Monmouthshire dairy to provide home grown fair trade milk at first Newport Coffee Festival

MEAD Farm Foods has demonstrated its support for independent coffee businesses by agreeing to provide all the milk for the first Newport Coffee Festival in August.

The Monmouthshire dairy, run by husband and wife dairy farmers Lawrence and Izabela Hembrow, is standing by to provide the festival with some 600 litres of fresh milk straight from their 190-acre farm at Redwick, near Magor.

Izabela said: “I wanted to get involved with the Newport Coffee Festival as soon as I saw it mentioned on social media by organisers Horton’s Coffee House. It’s a perfect fit for Mead Farm Foods and a great opportunity for us to get our home-grown products out to a wider market.

“We expect to have to provide 600 litres for the day which equates to about 20 cows worth of milk.

“We’re pleased to be supporters as both us and the coffee businesses taking part offer sustainable products and to talk about our ‘fair trade’ milk.”

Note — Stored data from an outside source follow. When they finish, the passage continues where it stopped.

(* ===== verification/Bridge.v ===== *)
(** * The bridge between the wire and the stack: [src/crates/ziggurat-protocol/src/bridge.rs]

    What a host's requests do to the stack, and what the stack's state and notifications look like on
    the wire: configuration and backup, the loading of saved tables, the sends. *)

From Stdlib Require Import Ascii String.
From S2P Require Import Prelude Flat Types Constants AbstractBits Neighbors Routing NwkSecurity Addresses.
From S2P Require Import SendTypes Sends NwkFrame NextHop ApsFrame ApsSecurity Crypto Stack StackSend StackNwk StackAps Wire SendTracker.

Module Bridge.
Import Stack StackSend StackAps.

Definition RESTORED_CHILD_TIMEOUT : Duration := 24 * 60 * 60 * 1000000.

(** ** Configuration *)

Definition config_seed (st : Wire.NetworkState) : option ApsSecurity.TclkSeed :=
  if Wire.ns_has_tclk_seed st
  then Some (ApsSecurity.mkSeed (Wire.ns_tclk_seed st)
               match Wire.ns_tclk_flavor st with Wire.FlavorEzsp => ApsSecurity.Ezsp | Wire.FlavorZStack => ApsSecurity.ZStack end)
  else None.

Definition network_config (p : Wire.ConfigurePayload) : NetworkConfig :=
  let st := Wire.cf_state p in
  mkNetworkConfig match Wire.cf_role p with Wire.RoleRouter => Neighbors.Router | Wire.RoleCoordinator => Neighbors.Coordinator end
    (Wire.ns_channel st) (Wire.ns_nwk_update_id st) (Wire.ns_pan_id st) (Wire.ns_extended_pan_id st) (Wire.ns_nwk_address st)
    (Wire.ns_ieee_address st) (Wire.ns_network_key st) (Wire.ns_network_key_seq st) (Wire.ns_network_key_tx_counter st)
    (Wire.ns_tc_link_key st) (config_seed st) (Wire.ns_tx_power st) (Wire.cf_source_routing p).

(** The stack that [handle_configure] makes, with the APS frame counter of the payload restored. *)
Definition configure (p : Wire.ConfigurePayload) (tunables : Tunables) (aps_counter : Z) : t :=
  let s := stack_new (network_config p) tunables aps_counter in
  with_aps_security s (ApsSecurity.restore_outgoing_frame_counter (aps s) (Wire.ns_aps_frame_counter (Wire.cf_state p))).

(** The fields of [NetworkConfig] that are read back and live nowhere else. *)
Record Saved := mkSaved { sv_tc_link_key : Key; sv_tclk_seed : option ApsSecurity.TclkSeed; sv_tx_power : Z }.

Definition network_state (cfg : Config) (saved : Saved) (s : t) : Wire.NetworkState :=
  let security := nwk_security (the_nib s) in
  let '(has_seed, seed, flavor) :=
    match sv_tclk_seed saved with
    | None => (false, mkKey (replicate 16 0), Wire.FlavorZStack)
    | Some x => (true, ApsSecurity.seed x, match ApsSecurity.flavor x with ApsSecurity.ZStack => Wire.FlavorZStack | ApsSecurity.Ezsp => Wire.FlavorEzsp end)
    end in
  Wire.mkNetworkState (channel (mac (core s))) (update_id (the_nib s)) (pan_id (mac (core s))) (extended_pan_id cfg) (network_address cfg)
    (ieee_address cfg) (NwkSecurity.network_key security) (NwkSecurity.key_seq_number security) (NwkSecurity.outgoing_frame_counter security)
    (sv_tc_link_key saved) has_seed seed flavor (sv_tx_power saved) (ApsSecurity.outgoing_frame_counter (aps s)).

Definition network_info_payload (cfg : Config) (saved : Saved) (s : t) (started : bool) : Wire.NetworkInfoPayload :=
  Wire.mkNetworkInfo (network_state cfg saved s) (Z.of_nat (ApsSecurity.device_key_count (aps s)) mod 2 ^ 16) started.

(** ** Reading the tables *)
Definition key_entries (s : t) : list Wire.KeyEntry :=
  map (fun '(partner, entry) =>
         Wire.mkKeyEntry (ApsSecurity.key entry) (ApsSecurity.outgoing_frame_counter (aps s))
           (default 0 (ApsSecurity.incoming_frame_counter (aps s) partner)) 0 partner)
    (ApsSecurity.device_keys (aps s)).

Definition child_entries (s : t) : list Wire.ChildEntry :=
  map (fun entry => Wire.mkChildEntry (Neighbors.extended_address entry) (Neighbors.network_address entry)
         (Wire.mkChildFlags (Neighbors.rx_on_when_idle entry) Wire.ChildEndDevice))
    (filter (fun entry => Neighbors.is_child entry && Neighbors.is_type Neighbors.EndDevice entry = true) (Neighbors.entries (neighbors (the_nib s)))).

Definition address_entries (s : t) : list Wire.AddressEntry :=
  map (fun '(ieee, nwk) => Wire.mkAddressEntry ieee nwk) (AddressMap.entries (address_map (the_nib s))).

Definition route_entries (s : t) : list Wire.RouteEntry :=
  map (fun entry => Wire.mkRouteEntry (Routing.destination entry) (Routing.next_hop_address entry) (Routing.path_cost entry))
    (filter (fun entry => Routing.status entry = Routing.Active) (FlatMap.values (Routing.route_table (routing (the_nib s))))).

(** ** Loading the tables *)
Definition apply_key (a : ApsSecurity.t) (entry : Wire.KeyEntry) : ApsSecurity.t :=
  let a := ApsSecurity.restore_device_key a (Wire.ke_partner_ieee entry) (Wire.ke_key entry) in
  if Wire.ke_rx_counter entry =? 0 then a
  else ApsSecurity.restore_incoming_frame_counter a (Wire.ke_partner_ieee entry) (Wire.ke_rx_counter entry).

Definition apply_key_table (s : t) (p : Wire.LoadKeyTablePayload) : t :=
  with_aps_security s (foldl apply_key (aps s) (Wire.kt_entries p)).

Definition apply_child (at_ : Instant) (s : t) (entry : Wire.ChildEntry) : t :=
  let device_type := match Wire.fl_device_type (Wire.ch_flags entry) with
                     | Wire.ChildRouter => Neighbors.Router
                     | Wire.ChildUnknown | Wire.ChildEndDevice => Neighbors.EndDevice
                     end in
  let s := with_neighbors s (Neighbors.upsert_child (neighbors (the_nib s))
    (Neighbors.mkChild (Wire.ch_ieee entry) (Wire.ch_nwk entry) device_type (Wire.fl_rx_on_when_idle (Wire.ch_flags entry))
       RESTORED_CHILD_TIMEOUT Neighbors.Child) at_) in
  with_address_map s (AddressMap.update_mapping (address_map (the_nib s)) (Wire.ch_ieee entry) (Wire.ch_nwk entry)).2.

Definition apply_children (at_ : Instant) (s : t) (p : Wire.LoadChildrenPayload) : t := foldl (apply_child at_) s (Wire.lc_entries p).

Definition apply_address_cache (s : t) (p : Wire.LoadAddressCachePayload) : t :=
  with_address_map s
    (foldl (fun m entry => (AddressMap.update_mapping m (Wire.ad_ieee entry) (Wire.ad_nwk entry)).2) (address_map (the_nib s)) (Wire.ac_entries p)).

Definition apply_route_table (s : t) (p : Wire.LoadRouteTablePayload) : t :=
  with_routing s
    (foldl (fun r entry => Routing.restore_route r (Wire.re_destination entry) (Wire.re_next_hop entry) (Wire.re_path_cost entry))
       (routing (the_nib s)) (Wire.rt_entries p)).

Definition apply_source_routes (s : t) (p : Wire.LoadSourceRoutesPayload) : t :=
  with_routing s
    (foldl (fun r entry => (Routing.store_route_record r (Wire.sr_destination entry) (Wire.sr_relays entry)).2)
       (routing (the_nib s)) (Wire.lr_entries p)).

(** ** Sends *)
Definition enqueue_error (e : EnqueueError) : Wire.Error :=
  match e with
  | RateLimited retry_in => Wire.RateLimited retry_in
  | NotStarted => Wire.ErrorStatus Wire.StatusNotStarted
  | PayloadTooLong => Wire.ErrorStatus Wire.StatusPayloadTooLong
  | SecurityUnavailable => Wire.ErrorStatus Wire.StatusSecurityUnavailable
  | RouteDiscoverySuppressed => Wire.ErrorStatus Wire.NoRoute
  end.

Definition host_source_route (relays : Wire.SourceRouteRelays) : NextHop.HostRoute + Wire.Error :=
  match Wire.relays relays with
  | [] => inr (Wire.ErrorStatus Wire.InvalidRequest)
  | relays => inl (NextHop.HostSourceRoute relays)
  end.

(** The [unwrap]s: the layout makes a field present exactly when the control calls for it. *)
Definition route_directive (control : Wire.RouteControl) (next_hop : option Nwk) (relays : option Wire.SourceRouteRelays)
    : may (NextHop.RouteDirective + Wire.Error) :=
  match control with
  | Wire.RouteStackDecides => Ok (inl NextHop.StackDecides)
  | Wire.RouteHintNextHop => hop ← unwrap next_hop; Ok (inl (NextHop.Hint (NextHop.HostNextHop hop)))
  | Wire.RouteForceNextHop => hop ← unwrap next_hop; Ok (inl (NextHop.Force (NextHop.HostNextHop hop)))
  | Wire.RouteHintSourceRoute =>
      relays ← unwrap relays;
      Ok match host_source_route relays with inl r => inl (NextHop.Hint r) | inr e => inr e end
  | Wire.RouteForceSourceRoute =>
      relays ← unwrap relays;
      Ok match host_source_route relays with inl r => inl (NextHop.Force r) | inr e => inr e end
  end.

Definition unicast_request (p : Wire.SendUnicastPayload) (route : NextHop.RouteDirective) : UnicastRequest :=
  let f := Wire.su_flags p in
  mkUnicastRequest (Wire.su_destination p) (Wire.su_profile_id p) (Wire.su_cluster_id p) (Wire.su_src_ep p) (Wire.su_dst_ep p)
    (if Wire.aps_ack f then RequestAck else NoApsAck) (if Wire.force_aps_seq f then Some (Wire.su_aps_seq p) else None) (Wire.su_radius p)
    (Wire.su_asdu p) (if Wire.aps_encryption f && Wire.has_eui64 f then Some (Wire.su_destination_eui64 p) else None)
    (Wire.sleepy_destination f) (TxPriority.from_host (Wire.su_priority p)) route.

Definition unicast_kind (p : Wire.SendUnicastPayload) : SendTracker.ConfirmKind :=
  if Wire.aps_ack (Wire.su_flags p) then SendTracker.UnicastApsAck else SendTracker.UnicastNoAck.

Section Sends.
Context `{!ApsFrame.ApsCodecs, !AbstractBits NwkFrame.NwkSecurityHeaderControlField, !Ccm, !BlockCipher} (e : Env).

Definition send_unicast (s : t) (p : Wire.SendUnicastPayload)
    : may (((Handle * SendTracker.ConfirmKind * Wire.SendUnicastResultPayload) + Wire.Error) * t) :=
  route ← route_directive (Wire.su_route p) (Wire.su_next_hop p) (Wire.su_relays p);
  match route with
  | inr err => Ok (inr err, s)
  | inl route =>
      '(sent, s) ← send_aps_unicast e s (unicast_request p route);
      Ok (match sent with
          | inl (h, aps_seq) => inl (h, unicast_kind p, Wire.mkSendUnicastResult aps_seq)
          | inr err => inr (enqueue_error err)
          end, s)
  end.

Definition broadcast_result (sent : Handle + EnqueueError) : (Handle * SendTracker.ConfirmKind) + Wire.Error :=
  match sent with inl h => inl (h, SendTracker.BroadcastQuorum) | inr err => inr (enqueue_error err) end.

Definition send_broadcast (s : t) (p : Wire.SendBroadcastPayload) : may (((Handle * SendTracker.ConfirmKind) + Wire.Error) * t) :=
  '(sent, s) ← send_aps_broadcast e s (Wire.sb_destination p) (Wire.sb_profile_id p) (Wire.sb_cluster_id p) (Wire.sb_src_ep p)
    (Wire.sb_dst_ep p) (Wire.sb_radius p) (Wire.sb_asdu p) (TxPriority.from_host (Wire.sb_priority p));
  Ok (broadcast_result sent, s).

Definition send_groupcast (s : t) (p : Wire.SendGroupcastPayload) : may (((Handle * SendTracker.ConfirmKind) + Wire.Error) * t) :=
  '(sent, s) ← send_aps_groupcast e s (Wire.sg_group_id p) (Wire.sg_profile_id p) (Wire.sg_cluster_id p) (Wire.sg_src_ep p)
    (Wire.sg_radius p) (Wire.sg_asdu p) (TxPriority.from_host (Wire.sg_priority p));
  Ok (broadcast_result sent, s).

Definition cancel_request (s : t) (tr : SendTracker.t) (p : Wire.CancelRequestPayload) : may (Wire.CancelResultPayload * t) :=
  match SendTracker.send_id tr (Wire.cr_request_id p) with
  | Some id => '(cancelled, s) ← cancel_send e s id; Ok (Wire.mkCancelResult cancelled, s)
  | None => Ok (Wire.mkCancelResult false, s)
  end.
End Sends.

(** A name that is not UTF-8 is none of the names of the tunables, and both failures have one status. *)
Definition name_of (bs : bytes) : string :=
  fold_right (fun b s => String (ascii_of_N (Z.to_N b)) s) EmptyString bs.
Definition set_tunable (tun : Tunables) (p : Wire.SetTunablePayload) : Tunables + Wire.Error :=
  match Tunables.set tun (name_of (Wire.st_name p)) (Wire.st_value p) with
  | Ok tun => inl tun
  | _ => inr (Wire.ErrorStatus Wire.InvalidRequest)
  end.

(** ** Notifications *)
Definition beacon_payload (b : NetworkBeacon) : Wire.BeaconPayload :=
  Wire.mkBeacon (nb_channel b) (default 0xFFFF (nb_source b)) (nb_pan_id b) (nb_extended_pan_id b) (nb_permit_joining b)
    (nb_router_capacity b) (nb_end_device_capacity b) (nb_stack_profile b) (nb_protocol_version b) (nb_device_depth b) (nb_update_id b)
    (nb_lqi b) (nb_rssi b).

Definition NO_EUI64 : Eui64 := mkEui64 (replicate 8 0).

Definition joined_type (device_type : option Neighbors.NwkDeviceType) : Wire.ChildDeviceType :=
  match device_type with
  | Some Neighbors.Router => Wire.ChildRouter
  | Some Neighbors.EndDevice => Wire.ChildEndDevice
  | _ => Wire.ChildUnknown
  end.

Definition left_payload (nwk : Nwk) (ieee : option Eui64) (reason : DeviceLeaveReason) : Wire.DeviceLeftPayload :=
  let '(code, rejoin, router, router_ieee) :=
    match reason with
    | Announced rejoin => (Wire.LeaveAnnounced, rejoin, None, None)
    | RouterReported router router_ieee => (Wire.LeaveRouterReported, false, Some router, router_ieee)
    | KeepaliveTimeout => (Wire.LeaveKeepaliveTimeout, false, None, None)
    end in
  Wire.mkDeviceLeft nwk (bool_decide (is_Some ieee)) rejoin (bool_decide (is_Some router_ieee)) (default NO_EUI64 ieee) code
    (default 0xFFFF router) (default NO_EUI64 router_ieee).

Definition wire_key_id (key_id : NwkFrame.NwkSecurityHeaderKeyId) : Wire.KeyId :=
  match key_id with
  | NwkFrame.DataKey => Wire.KeyData
  | NwkFrame.NetworkKey => Wire.KeyNetwork
  | NwkFrame.KeyTransportKey => Wire.KeyKeyTransport
  | NwkFrame.KeyLoadKey => Wire.KeyKeyLoad
  end.

Definition wire_notification (n : ZigbeeNotification) : Wire.Notification :=
  match n with
  | ReceivedApsCommand source destination group profile_id cluster_id src_ep dst_ep lqi rssi aps_encrypted data =>
      Wire.ReceivedAps (Wire.mkReceivedAps source destination (bool_decide (is_Some group)) aps_encrypted (default 0 group) profile_id
        cluster_id src_ep dst_ep lqi rssi data)
  | DeviceJoined nwk ieee parent device_type rx_on_when_idle =>
      Wire.DeviceJoined (Wire.mkDeviceJoined nwk ieee parent (Wire.mkChildFlags rx_on_when_idle (joined_type device_type)))
  | DeviceLeft nwk ieee reason => Wire.DeviceLeft (left_payload nwk ieee reason)
  | ReceivedGpdf mac_sequence_number source_ieee lqi rssi data =>
      Wire.ReceivedGpdf (Wire.mkReceivedGpdf mac_sequence_number (bool_decide (is_Some source_ieee)) (default NO_EUI64 source_ieee) lqi rssi data)
  | FrameCounterUpdate n => Wire.FrameCounter (Wire.mkFrameCounter n)
  | LinkKeyUpdate ieee key => Wire.LinkKey (Wire.mkLinkKey ieee key)
  | RouteRecordUpdate destination relays => Wire.RouteRecord (Wire.mkRouteRecord destination relays)
  | ApsFrameCounterUpdate n => Wire.ApsFrameCounter (Wire.mkApsFrameCounter n)
  | ApsDecryptionFailure source source_ieee n key_id =>
      Wire.ApsDecryptFailure (Wire.mkApsDecryptFail source source_ieee n (wire_key_id key_id))
  end.

Definition notification_frame `{!Wire.WireCodecs} (n : ZigbeeNotification) : option bytes := Wire.frame (wire_notification n).
End Bridge.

Izabela said: “From my point of view, I see this event as a great opportunity to promote our milk to the audience of speciality coffee makers.

“Milk is one of three main ingredients in white coffees but it’s forgotten sometimes. The ‘fair trade coffee beans’ term is used a lot as a marketing point in coffee industry but not necessarily ‘fair trade milk’.

“I’m personally a big fan of coffee and when purchasing a flat white I can’t resist to ask about it. I heard long stories about the coffee beans and the fact that people harvesting them are paid fair rates. But when it comes to milk, sometimes person behind the counter doesn’t know much about where it comes from and if it’s from sustainable dairy farm.

“Milk should be treated better than it is now, shouldn’t be cheaper than water and the end customer should remember that good quality milk is produced by well looked after animals which drink a lot of water to produce milk.

“There is a lot of ‘cheap’ milk on the market which is not easy to trace and is ‘cheap’ for the reason. Our milk is a free range milk, fair trade and it comes from the Mead Farm where is produced, harvested and bottled.”

Newport Coffee Festival is being held on Saturday, August 11, at Newport Indoor Market. Tickets, which went on sale this week, are £4. Proceeds from ticket sales go to Project Waterfall.

Festival organiser Gavin Horton, owner of Horton’s Coffee House, Newport, said Mead Farm Foods will be providing milk to the coffee roasters and coffee shops taking part on the day.

Gavin said: “We’re delighted to have secured sponsorship in kind from Mead Farm Foods. The milk the farm provides, which we already use in our coffee house, is better for ‘stretching’ and ‘texturing’, these are parts of the heating process that give the milk its micro bubbles and silky feel when drinking a coffee or hot chocolate. Basically semi-skimmed milk from Mead Farm acts like full fat milk from a supermarket.”